Costs per development and delivery hour 

A number of factors should be examined when comparing the respective costs of learning delivery methods. These factors include course development costs, salaries, time required to prepare for and conclude each class, the cost of outside instructional material, travel costs, learner opportunity costs, and the allocated cost of the classroom or conference room. Beyond these factors, there are the very real costs of instructional efficiency and learning velocity—or how quickly a program can be delivered across an organization, learning efficiency, timeliness, consistency, and ease of updating material.  

eLearning has an advantage in nearly every area, including efficiency and velocity. According to a Brandon Hall article in Forbes (“Benchmark Study of Best Practices,” 2000), online learners enjoy an efficiency advantage in being able to cover the same material in approximately half the time of a traditional class. In addition, eLearning has a velocity advantage by being able to reach a large number of learners in a short amount of time. This advantage becomes even more pronounced as the number of learners increases or when learners are geographically dispersed. 

A factor that Caterpillar University did not include in its analysis is the allocated cost of a learning management system. Almost every organization uses an LMS—whether they realize it or not. Systems range from basic pencil-and-paper files to sophisticated enterprise web-based systems, such as SABA, Docent, or Aspen.

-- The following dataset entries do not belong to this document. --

(* ===== verification/CtlIo.v ===== *)
(** * Transport of the command line tool: src/roadcastctl.c, [connect_socket] to
      [read_message]

    The loops around the socket return, and a message is sent or received whole
    and in order however the kernel cuts it.  The contract of the socket is the
    one of [ClientIo]. *)

From Stdlib Require Import String.
From S2P Require Import Prelude Effect Text Options Wire CatalogDefs Catalog SourceSession Sampler.
From S2P Require Import ClientDefs ClientOps ClientIo CtlDefs CtlOps.

(** Sleeping moves no bytes. *)
Class SleepOk {W} `{HN : SocketOk W} (SL : Sleep W) : Prop :=
  sleep_ok : forall n w, traffic w (sleep_seconds n w) [] [].

(** ** Weakest preconditions of the tool's primitives *)

Section Wp.
Context {W : Type}.
Implicit Types (ls : list line) (w : W).

Lemma owp_tsys {A} (f : W -> A * W) Q ls w :
  Q (f w).1 (mk_tty ls (f w).2) -> owp (tsys f) Q (mk_tty ls w).
Proof. unfold owp, tsys. cbn [tty_world tty_lines]. by destruct (f w). Qed.
Lemma owp_tsys_ (f : W -> W) Q ls w : Q tt (mk_tty ls (f w)) -> owp (tsys_ f) Q (mk_tty ls w).
Proof. done. Qed.
Lemma owp_print l Q ls w : Q tt (mk_tty (ls ++ [l]) w) -> owp (print_line l) Q (mk_tty ls w).
Proof. done. Qed.
Lemma owp_dec {A} (m : res A) Q (s : tty W) :
  no_ub m -> (forall a, m = Ok a -> Q (Some a) s) -> (m = Fail -> Q None s) -> owp (odec m) Q s.
Proof. intros Hm H1 H2. unfold owp, odec. destruct m; [by apply H1|by apply H2|done]. Qed.
End Wp.

Ltac ctl_step :=
  lazymatch goal with
  | |- owp (_ ≫= _) _ _ => apply owp_bind
  | |- owp (mret _) _ _ => apply owp_ret
  | |- owp (tsys _) _ _ => apply owp_tsys
  | |- owp (tsys_ _) _ _ => apply owp_tsys_
  | |- owp (print_line _) _ _ => apply owp_print
  end.
Ltac ctl_steps := cbv beta iota zeta; repeat (ctl_step; cbv beta iota zeta).

Section Io.
Context {W : Type} `{K : !Clock W} `{N : !Socket W} `{HN : !SocketOk N K} (fuel : nat).
Implicit Types (ls : list line) (w : W).

(** ** Sending and receiving *)

Lemma ctl_write_loop_wp n fd ls : forall data w (Q : Z -> tty W -> Prop),
  (budget w < n)%nat ->
  (forall w', traffic w w' data [] -> Q 0 (mk_tty ls w')) ->
  (forall w', moved w w' -> Q (-1) (mk_tty ls w')) ->
  owp (ctl_write_loop n fd data) Q (mk_tty ls w).
Proof.
  induction n as [|n IH]; intros data w Q Hn Hok Hbad; [lia|]. cbn [ctl_write_loop].
  destruct (Z.eqb_spec (zlen data) 0) as [Hz|Hz].
  { apply owp_ret. unfold zlen in Hz. assert (data = []) as -> by (apply nil_length_inv; lia).
    apply Hok, traffic_refl. }
  ctl_steps. pose proof (sock_send_ok fd data w) as Hs.
  destruct (sock_send fd data w) as [[count| | |] w1]; cbn [fst snd].
  - destruct Hs as (Hle & Ht & Hb). destruct (Z.ltb_spec 0 count) as [Hc|Hc].
    + specialize (Hb Hc). apply IH; [lia| |].
      * intros w' Ht'. apply Hok. pose proof (traffic_trans _ _ _ _ _ _ _ Ht Ht') as H.
        by rewrite take_drop in H.
      * intros w' Hm. apply Hbad. eapply moved_trans; [|exact Hm]. by eapply moved_traffic.
    + apply owp_ret, Hbad. by eapply moved_traffic.
  - destruct Hs as [Ht Hb]. apply IH; [lia| |].
    + intros w' Ht'. apply Hok. by eapply traffic_quiet_l.
    + intros w' Hm. apply Hbad. eapply moved_trans; [|exact Hm]. by eapply moved_traffic.
  - destruct Hs as [Ht Hb]. apply owp_ret, Hbad. by eapply moved_traffic.
  - apply owp_ret, Hbad. by eapply moved_traffic.
Qed.

Lemma ctl_read_loop_wp n fd t ls : forall len out w (Q : Z * list Z -> tty W -> Prop),
  (budget w < n)%nat -> 0 <= len < 2 ^ 64 ->
  (forall w' bs, zlen bs = len -> bytes_ok bs -> traffic w w' [] bs ->
     (0 < len -> (budget w' < budget w)%nat) -> Q (0, out ++ bs) (mk_tty ls w')) ->
  (forall w' bs, zlen bs < len -> traffic w w' [] bs -> Q (-1, out ++ bs) (mk_tty ls w')) ->
  owp (ctl_read_loop n fd len t out) Q (mk_tty ls w).
Proof.
  induction n as [|n IH]; intros len out w Q Hn Hlen Hok Hbad; [lia|]. cbn [ctl_read_loop].
  destruct (Z.eqb_spec len 0) as [->|Hz].
  { apply owp_ret. rewrite <- (app_nil_r out). apply Hok; [done|by apply Forall_nil|apply traffic_refl|lia]. }
  assert (Hfail : forall w', traffic w w' [] [] -> Q (-1, out) (mk_tty ls w')).
  { intros w' Ht. rewrite <- (app_nil_r out). apply Hbad; [unfold zlen; cbn; lia|done]. }
  ctl_steps. destruct (sock_poll_ok fd POLLIN t w) as [Hp Hi]. pose proof (traffic_budget _ _ _ _ Hp).
  destruct (sock_poll fd POLLIN t w) as [[requested [|]| | |] w0]; cbn [fst snd] in *;
    try (by apply owp_ret, Hfail).
  2: { apply IH; [specialize (Hi eq_refl); lia|lia| |].
    - intros w' bs Hl Hb Ht B. apply Hok; [done..|by eapply traffic_quiet_l|]. intros Hpos.
      specialize (B Hpos). lia.
    - intros w' bs Hl Ht. apply Hbad; [done|]. by eapply traffic_quiet_l. }
  ctl_steps. pose proof (sock_recv_ok fd len w0 ltac:(lia)) as Hs.
  destruct (sock_recv fd len w0) as [[bs| | |] w1]; cbn [fst snd].
  - destruct Hs as (Hle & Hbs & Ht0 & Hb). pose proof (traffic_quiet_l _ _ _ _ _ Hp Ht0) as Ht.
    pose proof (zlen_nonneg bs). destruct (Z.eqb_spec (zlen bs) 0) as [Hz0|Hz0].
    { apply owp_ret. unfold zlen in Hz0. assert (bs = []) as -> by (apply nil_length_inv; lia).
      by apply Hfail. }
    assert (bs <> []) as Hne by (by intros ->). specialize (Hb Hne).
    assert (Hsz : sz (len - zlen bs) = len - zlen bs) by (unfold sz; rewrite Z.mod_small; lia).
    rewrite Hsz. apply IH; [lia|lia| |].
    + intros w' bs' Hl Hb' Ht' _. rewrite <- (assoc_L (++)). apply Hok.
      * rewrite zlen_app. lia.
      * by apply Forall_app.
      * exact (traffic_trans _ _ _ _ _ _ _ Ht Ht').
      * intros _. apply traffic_budget in Ht'. lia.
    + intros w' bs' Hl Ht'. rewrite <- (assoc_L (++)). apply Hbad.
      * rewrite zlen_app. lia.
      * exact (traffic_trans _ _ _ _ _ _ _ Ht Ht').
  - destruct Hs as [Ht0 Hb]. pose proof (traffic_quiet_l _ _ _ _ _ Hp Ht0) as Ht. apply IH; [lia|lia| |].
    + intros w' bs' Hl Hb' Ht' _. apply Hok; [done..|by eapply traffic_quiet_l|].
      apply traffic_budget in Ht'. lia.
    + intros w' bs' Hl Ht'. apply Hbad; [done|]. by eapply traffic_quiet_l.
  - destruct Hs as [Ht _]. apply owp_ret, Hfail. by eapply traffic_quiet_l.
  - apply owp_ret, Hfail. by eapply traffic_quiet_l.
Qed.

(** ** Messages *)

Lemma ctl_send_message_wp fd type_ payload len ls w (Q : Z -> tty W -> Prop) :
  (budget w < fuel)%nat -> len = zlen payload -> len <= ROADCAST_MAX_PAYLOAD ->
  (forall r w', moved w w' -> Q r (mk_tty ls w')) ->
  owp (ctl_send_message fuel fd type_ payload len) Q (mk_tty ls w).
Proof.
  intros Hf -> Hlen HQ. unfold ctl_send_message. pose proof (zlen_nonneg payload).
  destruct (Z.ltb_spec ROADCAST_MAX_PAYLOAD (zlen payload)) as [|_]; [lia|]. ctl_steps.
  pose proof (sock_clock_ok w) as T. pose proof (traffic_budget _ _ _ _ T) as B.
  set (now := (monotonic_ns w).1) in *. set (w1 := (monotonic_ns w).2) in *.
  assert (Hmove : forall w', moved w1 w' -> moved w w').
  { intros w'. apply moved_trans. by eapply moved_traffic. }
  eapply owp_mem; [rewrite encode_header_blit; by apply blit_full|]. ctl_steps.
  unfold ctl_write_all. apply ctl_write_loop_wp; [lia| |].
  2: { intros w' Hm. ctl_steps. by apply HQ, Hmove. }
  intros w2 T2. cbn [Z.ltb Z.compare]. pose proof (traffic_budget _ _ _ _ T2).
  assert (M2 : moved w w2) by (by eapply Hmove, moved_traffic).
  destruct (Z.eqb_spec (zlen payload) 0) as [Hz|Hz]; cbn [negb]; [by apply owp_ret, HQ|].
  apply owp_bind. eapply owp_mem; [by apply (has_slice _ _ payload); [apply has_self|]|].
  apply owp_bind, ctl_write_loop_wp; [lia| |].
  - intros w' T5. apply owp_ret, HQ. eapply moved_trans; [exact M2|]. by eapply moved_traffic.
  - intros w' M3. apply owp_ret, HQ. by eapply moved_trans.
Qed.

(** A message the tool accepts. *)
Definition accepted (m : roadcast_header_t * list Z) : Prop :=
  header_ok m.1 /\ version m.1 = ROADCAST_PROTOCOL_VERSION /\ payload_bytes m.1 <= ROADCAST_MAX_PAYLOAD
  /\ zlen m.2 = payload_bytes m.1 /\ bytes_ok m.2.

Lemma ctl_read_message_wp fd t ls w (Q : option (roadcast_header_t * list Z) -> tty W -> Prop) :
  (budget w < fuel)%nat ->
  (forall h p w', accepted (h, p) -> traffic w w' [] (wire (h, p)) -> (budget w' < budget w)%nat ->
     Q (Some (h, p)) (mk_tty ls w')) ->
  (forall bs w', traffic w w' [] bs -> incomplete ROADCAST_MAX_PAYLOAD bs -> Q None (mk_tty ls w')) ->
  owp (ctl_read_message fuel fd t) Q (mk_tty ls w).
Proof.
  intros Hf Hok Hbad. unfold ctl_read_message, ctl_read_exact. ctl_steps.
  apply ctl_read_loop_wp; [lia|by vm_compute|..].
  2: { intros w' bs Hl T2. ctl_steps. cbn [Z.ltb Z.compare].
       eapply Hbad; [exact T2|by apply incomplete_header]. }
  intros w2 bs Hl Hb T B. cbn [app]. ctl_steps. cbn [Z.ltb Z.compare]. specialize (B ltac:(by vm_compute)).
  apply owp_bind. eapply owp_mem.
  { apply blit_full. rewrite repeat_length. unfold zlen in Hl. rewrite <- Hl. lia. }
  apply owp_bind. pose proof (decode_header_exact bs Hb Hl) as Hx. unfold decodes_exactly in Hx.
  apply owp_dec; [by intros E; rewrite E in Hx|..].
  2: { intros E. apply owp_ret. eapply Hbad; [exact T|by apply incomplete_undecoded]. }
  intros h E. rewrite E in Hx. destruct Hx as [[Hh Hp] ->]. ctl_steps.
  rewrite <- (app_nil_r (header_bytes h)) in T. pose proof Hh as (_ & _ & _ & H32 & _).
  destruct (Z.eqb_spec (version h) ROADCAST_PROTOCOL_VERSION) as [Hv|]; cbn [negb orb];
    [|apply owp_ret; eapply Hbad; [exact T|apply incomplete_payload; auto]].
  destruct (Z.ltb_spec ROADCAST_MAX_PAYLOAD (payload_bytes h)) as [|_]; [lia|].
  destruct (Z.eqb_spec (payload_bytes h) 0) as [Hz|Hz]; cbn [negb].
  { apply owp_ret. apply Hok; [|exact T|lia]. unfold accepted. cbn [fst snd]. rewrite Hz.
    split_and!; try done. by apply Forall_nil. }
  rewrite app_nil_r in T. ctl_steps.
  apply ctl_read_loop_wp; [lia|unfold is_u32 in *; lia|..].
  - intros w4 p Hlp Hbp T4 B4. cbn [app]. ctl_steps.
    pose proof (blit_start (repeat 0 (Z.to_nat ROADCAST_MAX_PAYLOAD)) p ltac:(rewrite Hlp; exact Hp)) as Eb.
    eapply owp_mem; [exact Eb|]. ctl_steps. cbn [Z.ltb Z.compare].
    apply owp_bind. eapply owp_mem.
    { apply has_slice; [|done]. by eapply has_prefix. }
    apply owp_ret, Hok.
    + unfold accepted. cbn [fst snd]. done.
    + exact (traffic_trans _ _ _ _ _ _ _ T T4).
    + apply traffic_budget in T4. lia.
  - intros w4 p Hlp T4. cbn [app]. ctl_steps.
    pose proof (blit_start (repeat 0 (Z.to_nat ROADCAST_MAX_PAYLOAD)) p
      ltac:(change (zlen p <= ROADCAST_MAX_PAYLOAD); lia)) as Eb.
    eapply owp_mem; [exact Eb|]. ctl_steps. cbn [Z.ltb Z.compare]. apply owp_ret.
    eapply Hbad; [exact (traffic_trans _ _ _ _ _ _ _ T T4)|apply incomplete_payload; auto].
Qed.
End Io.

Regardless of the system used, there will be system costs associated with scheduling, tracking, and delivering both instructor-led and eLearning classes, and these costs will essentially cancel each other out.   

Factors affecting costs

Here’s a look at the values and the rationale behind several of the factors Caterpillar University uses to calculate costs. While this list is not exhaustive, it does cover the major areas that can influence the cost of training delivery.  

Development Cost Per Hour of Instruction

  • ·         Instructor-led:   33 hours @ $135 per hour = $4,455
  • ·         eLearning:        100 hours @ $135 per hour = $13,500          

Caterpillar uses a 3:1 ratio between instructor-led training and eLearning development time. Costs can vary depending on complexity of material and whether developers are already familiar with the material. In general, internal developers are able to develop instructional material in less time than external developers. However, external developers may sometimes be seen as a less costly option, especially if project management and SME time is excluded.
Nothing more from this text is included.